Royal Regatta grinds it out to hold off Kylemore Lough
Report: Ascot, Saturday
Stella Artois 1965 Chase (Grade 2) 2m5f, 4yo+
Tom O'Brien and Regal Regatta made every yard – and yet they never looked like winning.
Coming off the home bend the race appeared at Adrian Heskin's mercy, with Tom George's new stable jockey looking like he could pick off the gallant pacesetter as and when he chose aboard God's Own.
Yet his challenge faltered between the final two flights and, as Royal Regatta produced a huge leap at the last, the 10-1 shots backers may have thought he was home and hosed. But that sensation only lasted a split second as Kerry Lee's winning machine Kylemore Lough began to close, surging under Jamie Moore and getting there with every stride. It looked like he might get there.
Even the line did not bring salvation. A photo-finish was needed to separate the pair. But eventually, after that natural tension-builder that comes with the judge's decision, Royal Regatta's name was called and his love affair with Ascot continued with the biggest win of the eight-year-old's career.

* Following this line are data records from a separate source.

(* ===== verification/Servers.v ===== *)
(** * Servers: the configuration of the sharding server, sharding/server.cc

    What [main] computes before it waits for requests: the address it listens
    on and the channels of the service, from the flags.  A channel is the
    address it leads to: two channels with the same address lead to the same
    server.  [connect] gives the state of the server at an address; the
    backends of the service are the states behind its channels, which are
    separate stores when the addresses are those of different servers. *)

From Stdlib Require Import ZArith Ascii Lia.
From Stdlib Require Strings.String.
From S2P Require Import Prelude Words Murmur3 Messages Iterators LevelDB Keys Wire RdfOperators.
From S2P Require Import Persistence PersistenceSpec Refinement UpdateProofs Service DemoStore Split.
From S2P Require Import Namespaces ServiceTheorems Sharding ShardingProofs FanoutRace ShardingTheorems Multiplex.

Module sharding_server.

Record Flags := mkFlags { FLAGS_host : string; FLAGS_port : string; FLAGS_backends : string }.

Definition default_flags : Flags := mkFlags "0.0.0.0" "10000" "".

(** The constructor of ShardingService: a channel for every backend. *)
Definition newShardingService (backends : list string) : list string :=
  foldl (λ channels server, channels ++ [server]) [] backends.

Definition main (flags : Flags) : res (string * list string) :=
  backends ← split (String.list_ascii_of_string (FLAGS_backends flags)) ",";
  let service := newShardingService (String.string_of_list_ascii <$> backends) in
  Ok ((FLAGS_host flags +:+ ":" +:+ FLAGS_port flags)%string, service).
End sharding_server.

(** ** Proofs *)

Lemma newShardingService_channels l : sharding_server.newShardingService l = l.
Proof.
  unfold sharding_server.newShardingService.
  assert (Hacc : ∀ acc, foldl (λ channels server, channels ++ [server]) acc l = acc ++ l); [|apply Hacc].
  induction l as [|a l IH]; intros acc; simpl; [by rewrite app_nil_r|]. by rewrite IH, <- app_assoc.
Qed.

Lemma list_ascii_app s1 s2 :
  String.list_ascii_of_string (s1 +:+ s2) = String.list_ascii_of_string s1 ++ String.list_ascii_of_string s2.
Proof. induction s1 as [|c s1 IH]; [done|]. simpl. by rewrite <- IH. Qed.

Lemma list_ascii_concat l :
  String.list_ascii_of_string (String.concat "," l) = join "," (String.list_ascii_of_string <$> l).
Proof.
  induction l as [|a [|b l] IH]; [done|done|].
  change (String.concat "," (a :: b :: l)) with (a +:+ ("," +:+ (String.concat "," (b :: l))))%string.
  rewrite !list_ascii_app, IH. done.
Qed.

Definition address_ok (a : string) : Prop :=
  free_of "," (String.list_ascii_of_string a) ∧ a ≠ ""%string.

Lemma main_backends host port addresses :
  Forall address_ok addresses →
  sharding_server.main (sharding_server.mkFlags host port (String.concat "," addresses)) =
  Ok ((host +:+ ":" +:+ port)%string, addresses).
Proof.
  intros Hok. unfold sharding_server.main. cbn [sharding_server.FLAGS_backends].
  assert (E : split (String.list_ascii_of_string (String.concat "," addresses)) "," =
    Ok (String.list_ascii_of_string <$> addresses)).
  { destruct addresses as [|p ps _] using rev_ind; [done|].
    apply Forall_app in Hok as [Hps [[Hp Hne] _]%Forall_cons].
    rewrite list_ascii_concat, fmap_app. cbn [fmap list_fmap]. rewrite join_snoc, split_terminated.
    - unfold parts. by destruct p.
    - apply Forall_fmap. eapply Forall_impl; [exact Hps|]. by intros a [? _].
    - done. }
  rewrite E. cbn [mbind res_bind]. rewrite newShardingService_channels. do 3 f_equal.
  rewrite <- list_fmap_compose. rewrite <- (list_fmap_id addresses) at 2.
  apply list_fmap_ext. intros i a _. apply String.string_of_list_ascii_of_string.
Qed.

(** ** Properties *)

Section ServerTheorems.
Context (ar : arch) {B : Type} `{SL : SailLaws ar B} (string_hash : bytes → Z).

(** Empty stores make an empty sharded store. *)
Lemma empty_backends (connect : string → B) addresses :
  addresses ≠ [] → (∀ a, a ∈ addresses → be_inv (connect a) ∧ be_abs (connect a) = ∅) →
  sharded string_hash (connect <$> addresses) ∧ abs_all (connect <$> addresses) = ∅.
Proof.
  intros Hne Hempty. split; [split_and!|].
  - by destruct addresses.
  - apply Forall_fmap, Forall_forall. intros a Ha. by apply Hempty.
  - intros i b st Hb Hst. apply list_lookup_fmap_Some in Hb as (a & -> & Ha).
    destruct (Hempty a) as [_ E]; [by eapply list_elem_of_lookup_2|]. rewrite E in Hst. set_solver.
  - apply set_eq. intros st. rewrite elem_of_abs_all. split; [|set_solver].
    intros (i & b & (a & -> & Ha)%list_lookup_fmap_Some & Hst).
    destruct (Hempty a) as [_ E]; [by eapply list_elem_of_lookup_2|]. by rewrite E in Hst.
Qed.

(** The sharding server started over empty stores on different servers: the flag
    lists the addresses with commas, the service has one channel per address in
    this order, and behind them is an empty sharded store, in the invariant the
    operations keep. *)
Theorem sharding_server_starts (connect : string → B) (host port : string) (addresses : list string) :
  addresses ≠ [] → NoDup addresses → Forall address_ok addresses →
  (∀ a, a ∈ addresses → be_inv (connect a) ∧ be_abs (connect a) = ∅) →
  ∃ channels, sharding_server.main
      (sharding_server.mkFlags host port (String.concat "," addresses)) =
      Ok ((host +:+ ":" +:+ port)%string, channels) ∧
    NoDup channels ∧ channels = addresses ∧
    sharded string_hash (connect <$> channels) ∧ abs_all (connect <$> channels) = ∅.
Proof.
  intros Hne Hnd Hok Hempty. exists addresses. split; [by apply main_backends|].
  split_and!; [done..| |]; by apply empty_backends.
Qed.

(** A server whose address is listed twice is asked twice: the client receives
    every statement the query selects two times. *)
Theorem repeated_address_duplicates (connect : string → B) (host port a : string) (pattern : Statement) :
  address_ok a → be_inv (connect a) →
  ∃ channels l, sharding_server.main
      (sharding_server.mkFlags host port (String.concat "," [a; a])) =
      Ok ((host +:+ ":" +:+ port)%string, channels) ∧
    NoDup l ∧ (∀ st, st ∈ l ↔ st ∈ spec_get ar pattern (be_abs (connect a))) ∧
    ∀ s w, sh_GetStatements pattern (connect <$> channels) (newServerWriter None) s w →
      s = StatusOK ∧ written w ≡ₚ l ++ l.
Proof.
  intros Hok Hinv. destruct (law_get pattern _ Hinv) as (l & El & Hnd & Hl). exists [a; a], l.
  split_and!; [by apply main_backends; repeat constructor; apply Hok|done|done|]. intros s w Hg.
  assert (E : shard_results pattern (connect <$> [a; a]) = Ok [l; l]).
  { cbn [fmap list_fmap shard_results]. rewrite El. done. }
  destruct (sh_GetStatements_delivers _ _ _ _ _ _ E Hg) as (-> & full & Hp & ->). split; [done|].
  simpl. rewrite Hp. change (mjoin [l; l]) with (l ++ l ++ []). by rewrite app_nil_r.
Qed.

(** Started without the flag, the server has no backends: it accepts requests
    all the same, reports size 0 and finds nothing, but the first statement it
    is given, and every lookup of a namespace, is a division by zero. *)
Theorem sharding_server_no_backends (tally : list Z → Z) (connect : string → B) (rnd : Z) (st : Statement)
    (stmts : list Statement) (ns : Namespace) (contexts : list Resource) :
  (∀ vs, race_outcome vs (tally vs)) →
  ∃ address, sharding_server.main sharding_server.default_flags = Ok (address, []) ∧
    sh_Size (B:=B) tally (mkContextRequest contexts) [] = Ok (StatusOK, 0%Z, []) ∧
    shard_results (B:=B) st [] = Ok [] ∧
    sh_AddStatements (B:=B) string_hash (st :: stmts) [] = Throw (UndefinedBehaviour "modulo zero") ∧
    sh_GetNamespace (B:=B) rnd ns [] = Throw (UndefinedBehaviour "modulo zero").
Proof.
  intros Ht. eexists. split_and!; [done| |done..]. unfold sh_Size, Fanout. simpl.
  by rewrite (race_nil _ (Ht [])).
Qed.
End ServerTheorems.

Section ServerWitnesses.
Import Demo.
#[local] Existing Instances demo_backend demo_model demo_laws.

Lemma sharding_server_starts_witness :
  ∃ channels, sharding_server.main
      (sharding_server.mkFlags "0.0.0.0" "10000" "a:1,b:2") = Ok ("0.0.0.0:10000"%string, channels) ∧
    NoDup channels ∧ channels = ["a:1"; "b:2"]%string ∧
    sharded demo_hash ((λ _, empty_store) <$> channels) ∧ abs_all ((λ _, empty_store) <$> channels) = ∅.
Proof.
  apply (sharding_server_starts demo_hash (λ _, empty_store) "0.0.0.0" "10000" ["a:1"; "b:2"]%string).
  - discriminate.
  - apply (bool_decide_unpack _). vm_compute. exact I.
  - repeat constructor; try discriminate; apply (bool_decide_unpack _); vm_compute; exact I.
  - intros a _. split; [exact empty_inv|exact empty_abs].
Defined.
End ServerWitnesses.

It was a first Graded win for Philip Hobbs's charge and a second course win at a track at which he has only finished out of the first three on one of his six visits. The Berkshire air clearly helps this most tenacious of front-runners mine every ounce of himself. There is a long list of horses more talented, with last year's remarkable and ill-fated winner Vautour chief among them, but then there is not much room for talent when you are all heart.
Sarah Hobbs, wife of trainer Philip, was certain O'Brien was the reason his mount was able to dig so deep. "It was catch me if you can, Tom said, and Tom is a Saturday rider at the moment.
"He [Royal Regatta] much prefers going this way round. Everything was right for him today, the ground and Tom was super on him. He really rode him with conviction which he needs because he is a little bit soft. He jumped super. This was the aim today."
Kylemore Lough lost nothing, bar his winning sequence of five, in a head defeat, while God's Own was a further length and three-quarters adrift.
Dodging Bullets, the 9-4 favourite, pulled-up before the tenth and Paul Nicholls' assistant Harry Dernham said: "He got very worked up before the race like he used to when he was younger. I don't know why. It was likes Dodge as a four-year-old not an eight-year-old and Nick said at no stage was he happy. We have checked his heart and he is fine."